Lemma memcpy_spec d p l m :
  bytes_in m p l -> disjoint_range p (p + zlen l) d (d + zlen l) ->
  only_in d (d + zlen l) m (memcpy d p (length l) m) /\ bytes_in (memcpy d p (length l) m) d l.
Proof.
  revert d p m. induction l as [|c l IH]; intros d p m B D; [by split|]. destruct B as [E B]. rewrite zlen_cons in *. pose proof (zlen_nonneg l).
  cbn [memcpy length]. rewrite E. destruct (IH (d + 1) (p + 1) (put d c m)) as [O I].
  - apply bytes_in_put; [destruct D; lia|done].
  - destruct D; [left|right]; lia.
  - split; [|by eapply bytes_in_head]. apply (only_in_put d c); [lia|]. by rewrite Z.add_assoc.
Qed.
Lemma strcpy_spec fuel d p s m :
  str_in m p s -> disjoint_range p (p + zlen s + 1) d (d + zlen s + 1) -> (length s < fuel)%nat ->
  exists m', strcpy fuel d p m = Some m' /\ only_in d (d + zlen s + 1) m m' /\ str_in m' d s.
Proof.
  revert fuel d p m. induction s as [|c s IH]; intros [|fuel] d p m H D L; cbn [length] in L; try lia; cbn [strcpy].
  - apply str_in_nil in H. rewrite H. cbn. eexists. split; [done|]. split; [|apply str_in_nil, put_eq].
    intros a Ha. apply put_ne. change (zlen (@nil Z)) with 0 in Ha. lia.
  - apply str_in_cons in H as (-> & N & H). rewrite (proj2 (Z.eqb_neq _ _) N). rewrite zlen_cons in *. pose proof (zlen_nonneg s).
    destruct (IH fuel (d + 1) (p + 1) (put d c m)) as (m' & -> & O & I).
    + apply str_in_put; [destruct D; lia|done].
    + destruct D; [left|right]; lia.
    + lia.
    + exists m'. split; [done|]. split.
      * apply (only_in_put d c); [lia|]. by replace (d + (1 + zlen s) + 1) with (d + 1 + zlen s + 1) by lia.
      * apply str_in_cons. split; [rewrite O by lia; apply put_eq|done].
Qed.
Lemma strcat_spec fuel d p t s m :
  str_in m d t -> str_in m p s -> disjoint_range p (p + zlen s + 1) d (d + zlen t + zlen s + 1) -> (length t + length s < fuel)%nat ->
  exists m', strcat fuel d p m = Some m' /\ only_in (d + zlen t) (d + zlen t + zlen s + 1) m m' /\ str_in m' d (t ++ s).
Proof.
  revert fuel d. induction t as [|c t IH]; intros [|fuel] d Ht Hs D L; cbn [length] in L; try lia; cbn [strcat].
  - apply str_in_nil in Ht. rewrite Ht. cbn [Z.eqb app]. change (zlen (@nil Z)) with 0 in *. rewrite !Z.add_0_r in *. apply strcpy_spec; [done|done|lia].
  - apply str_in_cons in Ht as (E & N & Ht). rewrite E, (proj2 (Z.eqb_neq _ _) N). rewrite zlen_cons in *. pose proof (zlen_nonneg t).
    pose proof (zlen_nonneg s). destruct (IH fuel (d + 1)) as (m' & -> & O & I); [done|done|destruct D; [left|right]; lia|lia|].
    rewrite !Z.add_assoc. exists m'. split; [done|]. split; [done|]. cbn [app]. apply str_in_cons. split; [rewrite O by lia; done|done].
Qed.
(** What the first loop of [strncpy] leaves: all of [n] bytes copied, or the
    string and its NUL, with [n] less the length of the string left. *)
Lemma strncpy_loop_spec d p s n m :
  str_in m p s -> disjoint_range p (p + zlen s + 1) d (d + zlen s + 1) ->
  let '(d', k, m') := strncpy_loop d p n m in
  if decide (n <= length s)%nat
  then k = O /\ only_in d (d + Z.of_nat n) m m' /\ bytes_in m' d (take n s)
  else d' = d + zlen s + 1 /\ k = (n - length s)%nat /\ only_in d (d + zlen s + 1) m m' /\ str_in m' d s.
Proof.
  revert d p m n. induction s as [|c s IH]; intros d p m [|n] H D; cbn [strncpy_loop length take].
  1,3: split; [done|]; split; [by intros a _|done].
  - apply str_in_nil in H. rewrite H. cbn. change (zlen (@nil Z)) with 0 in *. split; [lia|]. split; [done|].
    split; [intros a Ha; apply put_ne; lia|apply str_in_nil, put_eq].
  - apply str_in_cons in H as (-> & N & H). rewrite (proj2 (Z.eqb_neq _ _) N). rewrite zlen_cons in *. pose proof (zlen_nonneg s).
    specialize (IH (d + 1) (p + 1) (put d c m) n). destruct (strncpy_loop _ _ _ _) as [[d' k] m'].
    assert (IH' : if decide (n <= length s)%nat then _ else _) by (apply IH; [apply str_in_put; [destruct D; lia|done]|destruct D; [left|right]; lia]).
    clear IH. destruct (decide (S n <= S (length s))%nat), (decide (n <= length s)%nat); try lia.
    + destruct IH' as (-> & O & I). split; [done|]. split; [|by eapply bytes_in_head].
      apply (only_in_put d c); [lia|]. by replace (d + Z.of_nat (S n)) with (d + 1 + Z.of_nat n) by lia.
    + destruct IH' as (-> & -> & O & I). split; [lia|]. split; [lia|]. split.
      * apply (only_in_put d c); [lia|]. by replace (d + (1 + zlen s) + 1) with (d + 1 + zlen s + 1) by lia.
      * apply str_in_cons. split; [rewrite O by lia; apply put_eq|done].
Qed.
(** The extent of [strncpy]'s writes.  When the string has [n] bytes or
    more, exactly the [n] bytes of the destination are written, with the first
    [n] bytes of the string and no NUL.  When it is shorter, the string is
    written and then NULs, up to and including the byte at offset [n]: the NUL
    that ends the string is not counted, so one byte past the [n] bytes that
    the caller gave is cleared. *)
Theorem strncpy_extent d p s n m :
  str_in m p s -> disjoint_range p (p + zlen s + 1) d (d + zlen s + 1) ->
  let k := if decide (n <= length s)%nat then n else S n in
  only_in d (d + Z.of_nat k) m (strncpy d p n m) /\
  bytes_in (strncpy d p n m) d (take n s ++ repeat 0 (k - length s)).
Proof.
  intros H D. pose proof (strncpy_loop_spec d p s n m H D) as L. unfold strncpy. destruct (strncpy_loop _ _ _ _) as [[d' j] m'].
  destruct (decide _); cbv zeta.
  - destruct L as (-> & Ho & I). replace (n - length s)%nat with O by lia. rewrite app_nil_r. by split.
  - destruct L as (-> & -> & Ho & I & B). rewrite take_ge by lia. split.
    + intros a Ha. unfold zlen in *. rewrite (memset_only _ _ _ _ a) by lia. apply Ho. lia.
    + replace (S n - length s)%nat with (1 + (n - length s))%nat by lia. cbn [repeat app Nat.add]. rewrite cons_middle, app_assoc.
      apply bytes_in_app. rewrite zlen_app, Z.add_assoc. change (zlen [0]) with 1. split; [|exact (memset_bytes _ 0 _ _)].
      eapply bytes_in_only; [apply memset_only| |exact B]. left. rewrite zlen_app. change (zlen [0]) with 1. lia.
Qed.
Lemma strncpy_extent_witness :
  let m := put 101 104 (put 100 111 (fun _ => 0)) in
  bytes_in (strncpy 200 100 4 m) 200 [111; 104; 0; 0; 0].
Proof.
  assert (H : str_in (put 101 104 (put 100 111 (fun _ => 0))) 100 [111; 104]) by (split; [by repeat constructor|by vm_compute]).
  cbv zeta. exact (proj2 (strncpy_extent 200 100 [111; 104] 4 _ H ltac:(left; vm_compute; discriminate))).
Defined.

(** ** Tokens *)
(** The words of a string: the longest runs of bytes that are no delimiter. *)
Fixpoint words (delim : list Z) (s : list Z) : list (list Z) :=
  match s with
  | [] => []
  | c :: s' =>
      if is_delim delim c then words delim s'
      else match s' with
           | [] => [[c]]
           | d :: _ =>
               if is_delim delim d then [c] :: words delim s'
               else match words delim s' with w :: ws => (c :: w) :: ws | [] => [[c]] end
           end
  end.
(** The loop of the callers of [strtok]: at most [n] tokens, the next one asked
    for before the count is tested. *)
Fixpoint strtok_loop (n fuel : nat) (delim : list Z) (token saveptr : option Z) (m : bytes_mem) :
    option (list Z * option Z * bytes_mem) :=
  match token, n with
  | Some t, S n' =>
      match strtok fuel None delim saveptr m with
      | None => None
      | Some (token, saveptr, m) =>
          match strtok_loop n' fuel delim token saveptr m with Some (ts, saveptr, m) => Some (t :: ts, saveptr, m) | None => None end
      end
  | _, _ => Some ([], saveptr, m)
  end.
Definition strtok_args (n fuel : nat) (delim : list Z) (str : Z) (saveptr : option Z) (m : bytes_mem) :
    option (list Z * option Z * bytes_mem) :=
  match strtok fuel (Some str) delim saveptr m with
  | None => None
  | Some (token, saveptr, m) => strtok_loop n fuel delim token saveptr m
  end.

Exercise goal: Keep both end lines and retype everything in the records above from the line containing "rewrite !Z.add_assoc. exists" through the line containing "1,3: split; [done|];", exactly, with nothing else.

Written answer:
    rewrite !Z.add_assoc. exists m'. split; [done|]. split; [done|]. cbn [app]. apply str_in_cons. split; [rewrite O by lia; done|done].
Qed.
(** What the first loop of [strncpy] leaves: all of [n] bytes copied, or the
    string and its NUL, with [n] less the length of the string left. *)
Lemma strncpy_loop_spec d p s n m :
  str_in m p s -> disjoint_range p (p + zlen s + 1) d (d + zlen s + 1) ->
  let '(d', k, m') := strncpy_loop d p n m in
  if decide (n <= length s)%nat
  then k = O /\ only_in d (d + Z.of_nat n) m m' /\ bytes_in m' d (take n s)
  else d' = d + zlen s + 1 /\ k = (n - length s)%nat /\ only_in d (d + zlen s + 1) m m' /\ str_in m' d s.
Proof.
  revert d p m n. induction s as [|c s IH]; intros d p m [|n] H D; cbn [strncpy_loop length take].
  1,3: split; [done|]; split; [by intros a _|done].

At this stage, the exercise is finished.